TASK INSTRUCTIONS =
Please transcribe the line with "cbn [List.length] in L3." and the lines after it through the end of the listing below, keeping both ends and nothing more.

RECORDS =
################

Definition env (partial smooth : bool) : Externals :=
  mkExternals 8 partial smooth false false false
    (mid_transition 8) (fun _ _ => float3.ZeroVector) rel_of 1 2 4 8
    (fun p => p) (fun _ _ => 0%nat).

Definition fresh (num xa za xb zb : Z) (mc : float) (ngb : list NodeId) : INode :=
  mkINode num xa za xb zb mc ngb 0 0 None f0_0 f0_0 f0_0 f0_0 0.

Definition outside : INode := fresh 99 100 100 101 101 f1_0 [].

Definition search0 (ty : SearchType) (sp tp : point) (sn tn : NodeId) : PathSearch :=
  mkPathSearch sp tp sp tp sn tn None None sn (mkPathRectangle 0 0 1000 1000)
    0 0 f0_0 false false ty.

Definition path2 : IPath :=
  mkIPath 7 0 [float3.ZeroVector; float3.ZeroVector] float3.ZeroVector float3.ZeroVector.

(** Two nodes carrying the node numbers [a] (source) and [b] (target). *)
Definition numbered (a b : Z) : World :=
  mkWorld (fun p => match p with
                    | 0%nat => fresh a 0 0 2 2 f1_0 [1%nat]
                    | _ => fresh b 2 0 4 2 f1_0 [0%nat]
                    end)
          [] (search0 PATH_SEARCH_ASTAR (pt 4 0 8) (pt 20 0 8) 0%nat 1%nat).

(** Three nodes in a row, two squares wide each. *)
Definition row3 (mc0 : float) : NodeStore := fun p =>
  match p with
  | 0%nat => fresh 0 0 0 2 2 mc0 [1%nat]
  | 1%nat => fresh 1 2 0 4 2 f1_0 [0%nat; 2%nat]
  | 2%nat => fresh 2 4 0 6 2 f1_0 [1%nat]
  | _ => outside
  end.

Definition world3 (ty : SearchType) (mc0 : float) : World :=
  mkWorld (row3 mc0) [] (search0 ty (pt 4 0 8) (pt 44 0 8) 0%nat 2%nat).

(** Four nodes in a row; the third is impassable, so the fourth cannot
    be reached. *)
Definition row4 : NodeStore := fun p =>
  match p with
  | 0%nat => fresh 0 0 0 10 2 f1_0 [1%nat]
  | 1%nat => fresh 1 10 0 12 2 f1_0 [0%nat; 2%nat]
  | 2%nat => fresh 2 12 0 14 2 QTPFS_POSITIVE_INFINITY [1%nat; 3%nat]
  | 3%nat => fresh 3 14 0 16 2 f1_0 [2%nat]
  | _ => outside
  end.

Definition world4 (ty : SearchType) : World :=
  mkWorld row4 [] (search0 ty (pt 4 0 8) (pt 116 0 8) 0%nat 3%nat).

(** Three tall nodes in a row. *)
Definition tall3 : NodeStore := fun p =>
  match p with
  | 0%nat => fresh 0 0 0 2 8 f1_0 [1%nat]
  | 1%nat => fresh 1 2 0 4 8 f1_0 [0%nat; 2%nat]
  | 2%nat => fresh 2 4 0 6 8 f1_0 [1%nat]
  | _ => outside
  end.

Definition world_tall : World :=
  mkWorld tall3 [] (search0 PATH_SEARCH_ASTAR (pt 8 0 8) (pt 40 0 32) 0%nat 2%nat).

(** Two nodes, one above the other; the target lies on the shared edge. *)
Definition col2 : NodeStore := fun p =>
  match p with
  | 0%nat => fresh 0 0 0 4 2 f1_0 [1%nat]
  | 1%nat => fresh 1 0 2 4 4 f1_0 [0%nat]
  | _ => outside
  end.
Lemma take_sign_length s sign s2 : take_sign s = (sign, s2) ->
  (sign = 1%Z /\ List.length s2 <= List.length s) \/
  (sign = (-1)%Z /\ List.length s2 + 1 <= List.length s).
Proof.
  unfold take_sign. destruct s as [|c r]; intros H.
  - injection H as <- <-. left. split; reflexivity.
  - destruct (Ascii.eqb c "-"); [|destruct (Ascii.eqb c "+")];
      injection H as <- <-; cbn [List.length]; [right | left | left]; split; lia.
Qed.

Lemma skip_hex_prefix_length s : List.length (skip_hex_prefix s) <= List.length s.
Proof.
  unfold skip_hex_prefix. destruct s as [|z [|x r]]; cbn [List.length]; try lia.
  destruct (Ascii.eqb z "0" && (Ascii.eqb x "x" || Ascii.eqb x "X")); [|cbn [List.length]; lia].
  destruct r as [|u r']; [cbn [List.length]; lia|].
  destruct (Ascii.eqb u "_"); cbn [List.length]; lia.
Qed.

Lemma digits_us_bound s : forall acc pu v,
  digits_us acc pu s = Some v -> (0 <= acc)%Z ->
  (0 <= v < (acc + 1) * 16 ^ Z.of_nat (List.length s))%Z.
Proof.
  induction s as [|c r IH]; intros acc pu v H Ha.
  - cbn in H. destruct pu; [discriminate|]. injection H as <-. cbn. lia.
  - cbn [digits_us] in H. cbn [List.length]. rewrite Nat2Z.inj_succ, Z.pow_succ_r by lia.
    pose proof (Z.pow_pos_nonneg 16 (Z.of_nat (List.length r)) ltac:(lia) ltac:(lia)) as P.
    destruct (Ascii.eqb c "_").
    + destruct pu; [discriminate|]. destruct (IH acc true v H Ha). split; [lia | nia].
    + destruct (hex_digit_value c) as [d|] eqn:E; [|discriminate].
      destruct (hex_digit_facts c d E) as [Hd _].
      destruct (IH _ _ _ H ltac:(lia)). split; [lia | nia].
Qed.

(** [int(token, 16)] on a token of at most four characters. *)
Lemma py_int_base16_range s v :
  List.length s <= 4 -> py_int_base16 s = Some v -> (-4095 <= v <= 65535)%Z.
Proof.
  intros Hl H. unfold py_int_base16 in H.
  destruct (take_sign (strip s)) as [sign s2] eqn:Es.
  pose proof (length_strip s) as L1. pose proof (take_sign_length _ _ _ Es) as L2.
  pose proof (skip_hex_prefix_length s2) as L3.
  destruct (skip_hex_prefix s2) as [|c r]; [discriminate|].
  destruct (hex_digit_value c) as [d|] eqn:E; [|discriminate].
  destruct (hex_digit_facts c d E) as [Hd _].
  destruct (digits_us d false r) as [v'|] eqn:Ev; [|discriminate].
  cbn [option_map] in H. injection H as <-.
  destruct (digits_us_bound r d false v' Ev ltac:(lia)) as [B1 B2].
  cbn [List.length] in L3.
  destruct L2 as [[-> L2]|[-> L2]].
  - assert (P : (16 ^ Z.of_nat (List.length r) <= 16 ^ 3)%Z)
      by (apply Z.pow_le_mono_r; lia).
    cbn in P. nia.
  - assert (P : (16 ^ Z.of_nat (List.length r) <= 16 ^ 2)%Z)
      by (apply Z.pow_le_mono_r; lia).
    cbn in P. nia.
Qed.

Lemma parse_words_range parts ws :
  parse_words parts = Some ws -> Forall (fun w => -4095 <= w <= 65535)%Z ws.
Proof.
  revert ws. induction parts as [|p ps IH]; intros ws H.
  - injection H as <-. constructor.
  - cbn [parse_words] in H.
    destruct (Nat.ltb (List.length (strip p)) 4) eqn:L; [discriminate|].
    apply Nat.ltb_ge in L.
    set (t := if Nat.ltb 4 (List.length (strip p))
              then skipn (List.length (strip p) - 4) (strip p) else strip p) in H.
    assert (Lt : List.length t <= 4).
    { unfold t. destruct (Nat.ltb 4 (List.length (strip p))) eqn:E.
      - rewrite length_skipn. lia.
      - apply Nat.ltb_ge in E. exact E. }
    destruct (py_int_base16 t) as [w|] eqn:Ew; [|discriminate].
    destruct (parse_words ps) as [ws'|]; [|discriminate].
    cbn [option_map] in H. injection H as <-.
    constructor; [exact (py_int_base16_range t w Lt Ew) | apply IH; reflexivity].
Qed.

################

EXPECTED ANSWER =
  cbn [List.length] in L3.
  destruct L2 as [[-> L2]|[-> L2]].
  - assert (P : (16 ^ Z.of_nat (List.length r) <= 16 ^ 3)%Z)
      by (apply Z.pow_le_mono_r; lia).
    cbn in P. nia.
  - assert (P : (16 ^ Z.of_nat (List.length r) <= 16 ^ 2)%Z)
      by (apply Z.pow_le_mono_r; lia).
    cbn in P. nia.
Qed.

Lemma parse_words_range parts ws :
  parse_words parts = Some ws -> Forall (fun w => -4095 <= w <= 65535)%Z ws.
Proof.
  revert ws. induction parts as [|p ps IH]; intros ws H.
  - injection H as <-. constructor.
  - cbn [parse_words] in H.
    destruct (Nat.ltb (List.length (strip p)) 4) eqn:L; [discriminate|].
    apply Nat.ltb_ge in L.
    set (t := if Nat.ltb 4 (List.length (strip p))
              then skipn (List.length (strip p) - 4) (strip p) else strip p) in H.
    assert (Lt : List.length t <= 4).
    { unfold t. destruct (Nat.ltb 4 (List.length (strip p))) eqn:E.
      - rewrite length_skipn. lia.
      - apply Nat.ltb_ge in E. exact E. }
    destruct (py_int_base16 t) as [w|] eqn:Ew; [|discriminate].
    destruct (parse_words ps) as [ws'|]; [|discriminate].
    cbn [option_map] in H. injection H as <-.
    constructor; [exact (py_int_base16_range t w Lt Ew) | apply IH; reflexivity].
Qed.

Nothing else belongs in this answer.